Lemma efs_dir_test_does : ∃ T, does test_fs 4096 empty_tree (efs_dir_test_on test_fs) tree_output T.
Proof.
  eexists. unfold efs_dir_test_on, Inode_create. change (root_inode test_fs) with (inode test_fs 0). cbv zeta.
  do 2 (eapply does_bind; [test_op|cbv beta iota]). eapply does_bind.
  { unfold make_dirs, Inode_create_dir, Inode_create. test_ops. }
  cbv beta iota. eapply does_bind; [test_op|]. eapply does_bind; [unfold fill_files; test_ops|]. apply does_ret.
Qed.

Lemma test_run {A} (p : EasyFileSystem → prog A) a T D : does test_fs 4096 empty_tree (p test_fs) a T →
  (∀ id, 0 ≤ id < 4096 → ∃ b, D !! id = Some b ∧ wf_block b) → ∃ D', run (create 4096 1;; efs ← open_fs; p efs) ∅ D = FDone a ∅ D'.
Proof.
  intros H HD. destruct (create_represents 4096 1 test_fs_ok D HD) as (D1 & Hc & R1). destruct (H D1 R1) as (D2 & H2 & _). exists D2.
  by rewrite run_bind, Hc, run_bind, (open_run _ D1 (re_super _ _ _ _ R1)).
Qed.

Lemma random_str_fits str : zlen str ≤ 2000 * 512 → file_blocks str ≤ 2100.
Proof.
  intros H. unfold file_blocks, node_blocks, node_size. cbn [encode snd]. pose proof (data_blocks_mono (zlen str) (2000 * 512) ltac:(unfold zlen in *; lia) ltac:(rewrite INDIRECT2_BOUND_eq; lia)) as Hb.
  pose proof (data_blocks_mono 0 (zlen str) ltac:(unfold zlen; lia) ltac:(rewrite INDIRECT2_BOUND_eq; lia)) as H0. change (_data_blocks 0) with 0 in H0.
  pose proof (tree_count_mono (_data_blocks (zlen str)) (_data_blocks (2000 * 512)) ltac:(lia)) as Hc. assert (E : tree_count (_data_blocks (2000 * 512)) = 2017) by by vm_compute. lia.
Qed.

(** [random_str_test] on a file that is new. *)
Definition random_test (fuel : nat) (str0 : list Z) (efs : EasyFileSystem) : prog (list Z) :=
  o ← Inode_create efs (root_inode efs) (str "filea");
  filea ← lift (unwrap PUnwrap o);
  random_str_test fuel efs filea (replicate 233 0) str0.

Lemma random_test_does fuel s : Forall (λ b, 48 ≤ b ≤ 57) s → 0 < zlen s ≤ 2000 * 512 → zlen s + 127 ≤ Z.of_nat fuel * 127 →
  ∃ T, does test_fs 4096 empty_tree (random_test fuel s test_fs) (replicate 233 0) T.
Proof.
  intros Hs Hl Hf. pose proof (created_geometry _ _ test_fs_ok) as Ge. pose proof (pk_state _ _ packed_nil) as S0. change (files_blocks [] + dir_blocks (zlen [])) with 0 in S0. change (zlen (@nil (list Z * list Z)) + 1) with 1 in S0.
  destruct (does_new test_fs 4096 Ge empty_tree 1 0 0 [] (str "filea") File S0) as [D1 S1]; [done|done|by apply (bool_decide_unpack _); vm_compute|done|done|by vm_compute|by vm_compute|].
  destruct (random_str_does test_fs 4096 Ge _ _ _ 1 [] (replicate 233 0) s fuel S1) as (T & D2); [done|unfold zlen; rewrite length_replicate; lia|done|unfold max_size; rewrite INDIRECT2_BOUND_eq; lia| |done|].
  { change (file_blocks []) with 0. pose proof (random_str_fits s ltac:(lia)). change (blocks_for (32 * zlen []) (32 * zlen [] + 32)) with 1. change (4096 - data_area_start_block test_fs) with 3069. lia. }
  exists T. unfold random_test, Inode_create. change (root_inode test_fs) with (inode test_fs 0). eapply does_made; [exact D1|exact D2].
Qed.

(** C26. The tests of the tool pass on any disk of 4096 blocks: [efs_test] creates, finds, writes and
    reads back its three files; [efs_dir_test] prints its tree line by line as expected; and
    [random_str_test], which the code leaves commented out, passes for every string of digits of up
    to 2000 blocks. *)
Theorem efs_tests_pass D : (∀ id, 0 ≤ id < 4096 → ∃ b, D !! id = Some b ∧ wf_block b) →
  (∃ D', run efs_test ∅ D = FDone [str "filea"; str "fileb"; str "filec"] ∅ D') ∧
  (∃ D', run efs_dir_test ∅ D = FDone tree_output ∅ D') ∧
  ∀ s fuel, Forall (λ b, 48 ≤ b ≤ 57) s → 0 < zlen s ≤ 2000 * 512 → zlen s + 127 ≤ Z.of_nat fuel * 127 →
    ∃ D', run (create 4096 1;; efs ← open_fs; random_test fuel s efs) ∅ D = FDone (replicate 233 0) ∅ D'.
Proof.
  intros HD. split; [|split].
  - destruct efs_test_does as [T H]. by apply (test_run efs_test_on _ T).
  - destruct efs_dir_test_does as [T H]. by apply (test_run efs_dir_test_on _ T).
  - intros s fuel Hs Hl Hf. destruct (random_test_does fuel s Hs Hl Hf) as [T H]. by apply (test_run (random_test fuel s) _ T).
Qed.

Definition test_disk : gmap Z block := gset_to_gmap zeros (list_to_set (seqZ 0 4096)).

Lemma efs_tests_pass_witness :
  (∀ id, 0 ≤ id < 4096 → ∃ b, test_disk !! id = Some b ∧ wf_block b) ∧ ∃ D', run efs_dir_test ∅ test_disk = FDone tree_output ∅ D'.
Proof.
  assert (HD : ∀ id, 0 ≤ id < 4096 → ∃ b, test_disk !! id = Some b ∧ wf_block b).
  { intros id Hid. exists zeros. split; [|apply zeros_wf]. apply lookup_gset_to_gmap_Some. split; [|reflexivity]. apply elem_of_list_to_set. by apply elem_of_seqZ. }
  split; [exact HD|]. exact (proj1 (proj2 (efs_tests_pass test_disk HD))).
Defined.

^^^^

* **WHAT TO DO**: Your answer should be the lines above from the one containing "reads back its" through the one containing "Theorem efs_tests_pass D", copied exactly and with both ends kept.

* **SOLUTION FOR THIS TASK**:
    reads back its three files; [efs_dir_test] prints its tree line by line as expected; and
    [random_str_test], which the code leaves commented out, passes for every string of digits of up
    to 2000 blocks. *)
Theorem efs_tests_pass D : (∀ id, 0 ≤ id < 4096 → ∃ b, D !! id = Some b ∧ wf_block b) →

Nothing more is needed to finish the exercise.